(** [unicode2char] outside Windows converts to UTF-8. *)
Definition unicode2char (x : wxString) : option (list Z) := utf8_str (c_str x).

Definition GetRawSize (rstr : wxString) (eEncode : EUtf8Str) : Z :=
  let native := match unicode2char rstr with Some s => strlen (Some s) | None => 0 end in
  match eEncode with
  | utf8strNone => native
  | _ => match utf8_str rstr with
         | Some s => (match eEncode with utf8strOptBOM => 3 | _ => 0 end) + strlen (Some s)
         | None => native
         end
  end.

Definition short_type (t : CTag) (eStrEncode : EUtf8Str) : exn + Z :=
  if IsInt t then
    match val_int t with
    | inr v => inr (if v <=? 0xFF then TAGTYPE_UINT8
                    else if v <=? 0xFFFF then TAGTYPE_UINT16
                    else if v <=? 0xFFFFFFFF then TAGTYPE_UINT32 else TAGTYPE_UINT64)
    | inl e => inl e
    end
  else if IsStr t then
    match val_str t with
    | inr s =>
        let uStrValLen := u16 (GetRawSize s eStrEncode) in
        inr (if (uStrValLen >=? 1) && (uStrValLen <=? 16) then u8 (TAGTYPE_STR1 + uStrValLen - 1)
             else TAGTYPE_STRING)
    | inl e => inl e
    end
  else inr (m_uType t).

(** The result is false when the type has no external form; its name is written all the same. *)
Definition WriteNewEd2kTag (t : CTag) (eStrEncode : EUtf8Str) : IO F bool :=
  let! uType := io_lift (short_type t eStrEncode) in
  seq! (match m_Name t with
        | [] => seq! WriteUInt8 (Z.lor uType 0x80) in WriteUInt8 (m_uName t)
        | _ => seq! WriteUInt8 uType in WriteString (m_Name t) utf8strNone 2
        end) in
  if uType =? TAGTYPE_STRING then
    let! s := io_lift (val_str t) in seq! WriteString s eStrEncode 2 in io_ret true
  else if uType =? TAGTYPE_UINT64 then let! v := io_lift (val_int t) in seq! WriteUInt64 v in io_ret true
  else if uType =? TAGTYPE_UINT32 then let! v := io_lift (val_int t) in seq! WriteUInt32 v in io_ret true
  else if uType =? TAGTYPE_UINT16 then let! v := io_lift (val_int t) in seq! WriteUInt16 v in io_ret true
  else if uType =? TAGTYPE_UINT8 then let! v := io_lift (val_int t) in seq! WriteUInt8 v in io_ret true
  else if uType =? TAGTYPE_FLOAT32 then
    let! v := io_lift (val_float t) in seq! Write (poke_le 4 v) in io_ret true
  else if uType =? TAGTYPE_HASH16 then
    let! h := io_lift (val_hash t) in seq! WriteHash h in io_ret true
  else if uType =? TAGTYPE_BLOB then
    seq! WriteUInt32 (m_nSize t) in
    let! d := io_lift (val_data t) in seq! Write (take (Z.to_nat (m_nSize t)) d) in io_ret true
  else if (uType >=? TAGTYPE_STR1) && (uType <=? TAGTYPE_STR16) then
    let! s := io_lift (val_str t) in seq! WriteString s eStrEncode 0 in io_ret true
  else io_ret false.

(** ** The form of Kad and of the met files *)

(** [CTagIntN(name, value)] as [ReadTag] makes it. *)
Definition int_tag (name : wxString) (value bitsize : Z) : IO F CTag :=
  io_lift (int_init value bitsize (CTag_named name)).

Definition ReadTag (bOptACP : bool) : IO F CTag :=
  let! type := ReadUInt8 in
  let! name := ReadString false 2 false in
  if type =? TAGTYPE_HASH16 then let! h := ReadHash in io_ret (CTagHash (CTag_named name) h)
  else if type =? TAGTYPE_STRING then
    let! s := ReadString bOptACP 2 false in io_ret (CTagString (CTag_named name) s)
  else if type =? TAGTYPE_UINT64 then let! v := ReadUInt64 in int_tag name v 64
  else if type =? TAGTYPE_UINT32 then let! v := ReadUInt32 in int_tag name v 32
  else if type =? TAGTYPE_UINT16 then let! v := ReadUInt16 in int_tag name v 16
  else if type =? TAGTYPE_UINT8 then let! v := ReadUInt8 in int_tag name v 8
  else if type =? TAGTYPE_FLOAT32 then let! v := ReadFloat in io_ret (CTagFloat (CTag_named name) v)
  else if type =? TAGTYPE_BSOB then
    let! b := ReadBsob in io_ret (CTagBsob (CTag_named name) b (Z.of_nat (length b)))
  else io_throw StringException.

(** The tags read before an exception stay in the caller's list. *)
Fixpoint read_tags (n : nat) (bOptACP : bool) (taglist : list CTag) (f : F) :
  (exn + unit) * list CTag * F :=
  match n with
  | O => (inr tt, taglist, f)
  | S n =>
      match ReadTag bOptACP f with
      | (inr t, f) => read_tags n bOptACP (taglist ++ [t]) f
      | (inl e, f) => (inl e, taglist, f)
      end
  end.

Definition ReadTagPtrList (taglist : list CTag) (bOptACP : bool) (f : F) : (exn + unit) * list CTag * F :=
  match ReadUInt8 f with
  | (inr count, f) => read_tags (Z.to_nat count) bOptACP taglist f
  | (inl e, f) => (inl e, taglist, f)
  end.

**WHAT YOU HAVE TO DO:**
Reproduce word for word the lines of the records above, beginning at the first and ending with the line where "2 in io_ret true" appears, and nothing past it.

**REPLY:**
(** [unicode2char] outside Windows converts to UTF-8. *)
Definition unicode2char (x : wxString) : option (list Z) := utf8_str (c_str x).

Definition GetRawSize (rstr : wxString) (eEncode : EUtf8Str) : Z :=
  let native := match unicode2char rstr with Some s => strlen (Some s) | None => 0 end in
  match eEncode with
  | utf8strNone => native
  | _ => match utf8_str rstr with
         | Some s => (match eEncode with utf8strOptBOM => 3 | _ => 0 end) + strlen (Some s)
         | None => native
         end
  end.

Definition short_type (t : CTag) (eStrEncode : EUtf8Str) : exn + Z :=
  if IsInt t then
    match val_int t with
    | inr v => inr (if v <=? 0xFF then TAGTYPE_UINT8
                    else if v <=? 0xFFFF then TAGTYPE_UINT16
                    else if v <=? 0xFFFFFFFF then TAGTYPE_UINT32 else TAGTYPE_UINT64)
    | inl e => inl e
    end
  else if IsStr t then
    match val_str t with
    | inr s =>
        let uStrValLen := u16 (GetRawSize s eStrEncode) in
        inr (if (uStrValLen >=? 1) && (uStrValLen <=? 16) then u8 (TAGTYPE_STR1 + uStrValLen - 1)
             else TAGTYPE_STRING)
    | inl e => inl e
    end
  else inr (m_uType t).

(** The result is false when the type has no external form; its name is written all the same. *)
Definition WriteNewEd2kTag (t : CTag) (eStrEncode : EUtf8Str) : IO F bool :=
  let! uType := io_lift (short_type t eStrEncode) in
  seq! (match m_Name t with
        | [] => seq! WriteUInt8 (Z.lor uType 0x80) in WriteUInt8 (m_uName t)
        | _ => seq! WriteUInt8 uType in WriteString (m_Name t) utf8strNone 2
        end) in
  if uType =? TAGTYPE_STRING then
    let! s := io_lift (val_str t) in seq! WriteString s eStrEncode 2 in io_ret true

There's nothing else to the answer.